**WHAT TO DO**
Restate word for word every line from the top of the data below down through the line that holds "open_null : L".

Records excerpted from a collection:
────────

(* ===== verification/Emulate.v ===== *)
(** * ece391emulate.c: the system calls of the kernel under Linux

    A user program can be linked with this file and run under Linux, which is
    a parameter: the class [Linux] has what the file calls.  The functions
    have the names of the wrappers they replace. *)

From S2P Require Import Prelude Memory LibString ExecSpec UserLib.

(** How a child ends: by exit, or by a signal. *)
Inductive wait_status := Exited (code : Z) | Signaled (sig : Z).

(** What a new process does that is to run a program: it does not come to be,
    or execv comes back, or the program runs and ends. *)
Inductive child := NoChild | NoExec | Ended (w : wait_status).

Class Linux (L : Type) := {
  opendir : L → Z * L;                             (* of the current directory; 0 when it fails *)
  readdir : Z → mem → L → Z * mem * L;             (* the next entry, in memory; 0 at the end *)
  closedir : Z → L → L;
  open_null : L → Z * L;                           (* open ("/dev/null", O_RDONLY) *)
  open_mem : L → Z * L;                            (* open ("/dev/mem", O_RDWR) *)
  close : Z → L → L;
  mmap_low : Z → L → option Z * L;
  sys_open : list Z → L → Z * L;                   (* the int 0x80 of the call, with eax *)
  sys_read : Z → Z → L → Z * list Z * L;
  sys_write : Z → list Z → L → Z * L;
  sys_close : Z → L → Z * L;
  run_program : list Z → list (list Z) → L → child * L   (* path and argv *)
}.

────────

**ANSWER SPACE**
(* ===== verification/Emulate.v ===== *)
(** * ece391emulate.c: the system calls of the kernel under Linux

    A user program can be linked with this file and run under Linux, which is
    a parameter: the class [Linux] has what the file calls.  The functions
    have the names of the wrappers they replace. *)

From S2P Require Import Prelude Memory LibString ExecSpec UserLib.

(** How a child ends: by exit, or by a signal. *)
Inductive wait_status := Exited (code : Z) | Signaled (sig : Z).

(** What a new process does that is to run a program: it does not come to be,
    or execv comes back, or the program runs and ends. *)
Inductive child := NoChild | NoExec | Ended (w : wait_status).

Class Linux (L : Type) := {
  opendir : L → Z * L;                             (* of the current directory; 0 when it fails *)
  readdir : Z → mem → L → Z * mem * L;             (* the next entry, in memory; 0 at the end *)
  closedir : Z → L → L;
  open_null : L → Z * L;                           (* open ("/dev/null", O_RDONLY) *)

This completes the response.